As used herein, the terms “comprise,” “comprises,” and “comprising” may be used interchangeably with “include,” “includes,” or “including.” As used herein, “exemplary” indicates an example, an implementation, and/or an aspect, and should not be construed as limiting or as indicating a preference or a preferred implementation. As used herein, an ordinal term (e.g., “first,” “second,” “third,” etc.) used to modify an element, such as a structure, a component, an operation, etc., does not by itself indicate any priority or order of the element with respect to another element, but rather merely distinguishes the element from another element having a same name (but for use of the ordinal term). As used herein, the term “set” refers to one or more of a particular element, and the term “plurality” refers to multiple (e.g., two or more) of a particular element.

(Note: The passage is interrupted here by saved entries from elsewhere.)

(** * hamburg84: retry wrapper, worker pool and lookbook layout

    A shallow embedding of [src/services/geminiService.ts], of the handlers
    of [src/App.tsx] and of [createLookbookPage] from [lib/albumUtils.ts],
    followed by the properties of the specification that concern them.

    Conventions of the embedding.
    - A JavaScript string is the [string] of its UTF-8 bytes; where the
      code counts UTF-16 code units ([substring]), the units are read off
      the bytes.
    - A call that may throw returns a [completion]: [Normal v] or [Throw e].
    - The remote capability ([ai.models.generateContent]) is an oracle that
      gives, for the k-th call made by one invocation of the retry wrapper,
      the completion of that call.
    - Every asynchronous function runs to its next [await] without being
      interleaved (run-to-completion); the points where a promise settles
      and the actions of the user that the interface allows are the events
      of the transition system of the application. *)

From Stdlib Require Import ZArith QArith Qreals Reals Lqa Lra Lia String Ascii.
From stdpp Require Import base list sets strings.
From Equations Require Import Equations.

Open Scope string_scope.

(** ** JavaScript values that the code inspects *)

(** A thrown value: either an instance of [Error] with its [message], or any
    other value, known through what [JSON.stringify] makes of it ([None] when
    it returns [undefined], as it does for [undefined] and for functions). *)
Inductive js_thrown : Type :=
  | ErrorObj (message : string)
  | Thrown (json : option string).

Inductive completion (A : Type) : Type :=
  | Normal (a : A)
  | Throw (e : js_thrown).
Arguments Normal {A} a.
Arguments Throw {A} e.

(** The double quote character, for the string literals that contain it. *)
Definition dq : string := String (ascii_of_nat 34) EmptyString.

(** [s.includes(t)] *)
Fixpoint includes (s t : string) : bool :=
  if String.prefix t s then true
  else match s with
       | EmptyString => false
       | String _ s' => includes s' t
       end.

(** Truthiness of a string: only the empty string is falsy. *)
Definition truthy (s : string) : bool :=
  match s with EmptyString => false | String _ _ => true end.

(** [`${v}`] for a value that may be [undefined]. *)
Definition template (v : option string) : string :=
  match v with Some s => s | None => "undefined" end.

(** ** geminiService.ts *)

(** *** The prompt table *)

Definition PROMPTS : list (string * string) :=
  [ ("Kiez-König",
     "Reimagine the person in this photo as a powerful Hamburg pimp from the 1980s, the " +:+ dq +:+ "Kiez-König" +:+ dq +:+ ". The image should be a photorealistic portrait. They are wearing a black leather jacket over an open-collared shirt, heavy gold chains, and have a confident, intimidating expression. The background is a dimly lit, smoky bar on the Reeperbahn. The aesthetic must feel like a gritty 1980s film photograph.");
    ("Luden-Larry",
     "Reimagine the person in this photo as a flashy Hamburg pimp from the 1980s, " +:+ dq +:+ "Luden-Larry" +:+ dq +:+ ". They are wearing a garish, brightly colored silk shirt, a white blazer, and gold-rimmed aviator sunglasses. They are leaning against a classic 80s sports car. The background is filled with the bright neon signs of the Reeperbahn at night. The style should be vibrant and slightly over-saturated, like a high-flash 80s photo.");
    ("Gold-Zahn Günther",
     "Reimagine the person in this photo as a tough, street-level Hamburg pimp from the 1980s, " +:+ dq +:+ "Gold-Zahn Günther" +:+ dq +:+ ". They have a mullet hairstyle and a prominent gold tooth. They are wearing a cheap-looking tracksuit and a scowl. The photo must have a raw, candid feel, as if taken on a gritty side street off the Reeperbahn. The lighting is harsh and the colors are slightly faded.");
    ("Disco Dieter",
     "Reimagine the person in this photo as a stylish Hamburg pimp from the 1980s, " +:+ dq +:+ "Disco Dieter" +:+ dq +:+ ". They are inside a pulsating 80s disco, with a disco ball and colorful lights in the background. They are wearing a shiny shirt, tight pants, and have perfectly coiffed hair. They are holding a cocktail and have a suave look. The image must capture the dynamic, colorful atmosphere of an 80s nightclub.");
    ("Porsche-Paul",
     "Reimagine the person in this photo as a wealthy Hamburg pimp from the 1980s, " +:+ dq +:+ "Porsche-Paul" +:+ dq +:+ ". They are standing proudly next to a white Porsche 911. They are wearing an expensive suit with the jacket open, revealing a flamboyant shirt. Their expression is one of smug success. The scene is set on a Hamburg street at dusk, with the car's headlights on. The photo style should be sharp and glossy, like from a car magazine of the era.") ].

(** [PROMPTS] is an object literal, so its prototype is [Object.prototype]:
    a property read [PROMPTS[k]] that finds no own property continues along
    the prototype chain.  These are the property names of [Object.prototype]
    (ECMAScript, sections 20.1.3 and B.2.2); each of them reads as a function
    or an object, never as [undefined]. *)
Definition Object_prototype_keys : list string :=
  [ "constructor"; "hasOwnProperty"; "isPrototypeOf"; "propertyIsEnumerable";
    "toLocaleString"; "toString"; "valueOf"; "__proto__";
    "__defineGetter__"; "__defineSetter__"; "__lookupGetter__";
    "__lookupSetter__" ].

(** What a property read on [PROMPTS] evaluates to. *)
Inductive js_prop : Type :=
  | OwnString (s : string)
  | Inherited (name : string).

Fixpoint own_property {A : Type} (o : list (string * A)) (k : string) : option A :=
  match o with
  | [] => None
  | (k', v) :: o' => if String.eqb k' k then Some v else own_property o' k
  end.

(** [PROMPTS[pimpName]]; [None] is [undefined]. *)
Definition PROMPTS_get (pimpName : string) : option js_prop :=
  match own_property PROMPTS pimpName with
  | Some s => Some (OwnString s)
  | None =>
      if existsb (String.eqb pimpName) Object_prototype_keys
      then Some (Inherited pimpName)
      else None
  end.

(** [!prompt] is false exactly on these. *)
Definition prop_truthy (p : option js_prop) : bool :=
  match p with
  | None => false
  | Some (OwnString s) => truthy s
  | Some (Inherited _) => true
  end.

As used herein, the term “layer” includes a film, and is not construed as indicating a vertical or horizontal thickness unless otherwise stated. As used herein, the term “chiplet” may refer to an integrated circuit block, a functional circuit block, or other like circuit block specifically designed to work with one or more other chiplets to form a larger, more complex chiplet architecture.

Improvements in manufacturing technology and demand for lower cost and more capable electronic devices has led to increasing complexity of ICs. Often, more complex ICs have more complex interconnection schemes to enable interaction between ICs of a device. The number of interconnect levels for circuitry has substantially increased due to the large number of devices that are now interconnected in a state-of-the-art mobile application device.

These interconnections include back-end-of-line (BEOL) interconnect layers, which may refer to the conductive interconnect layers for electrically coupling to front-end-of-line (FEOL) active devices of an IC. The various BEOL interconnect layers are formed at corresponding BEOL interconnect levels, in which lower BEOL interconnect levels generally use thinner metal layers relative to upper BEOL interconnect levels. The BEOL interconnect layers may electrically couple to middle-of-line (MOL) interconnect layers, which interconnect to the FEOL active devices of an IC.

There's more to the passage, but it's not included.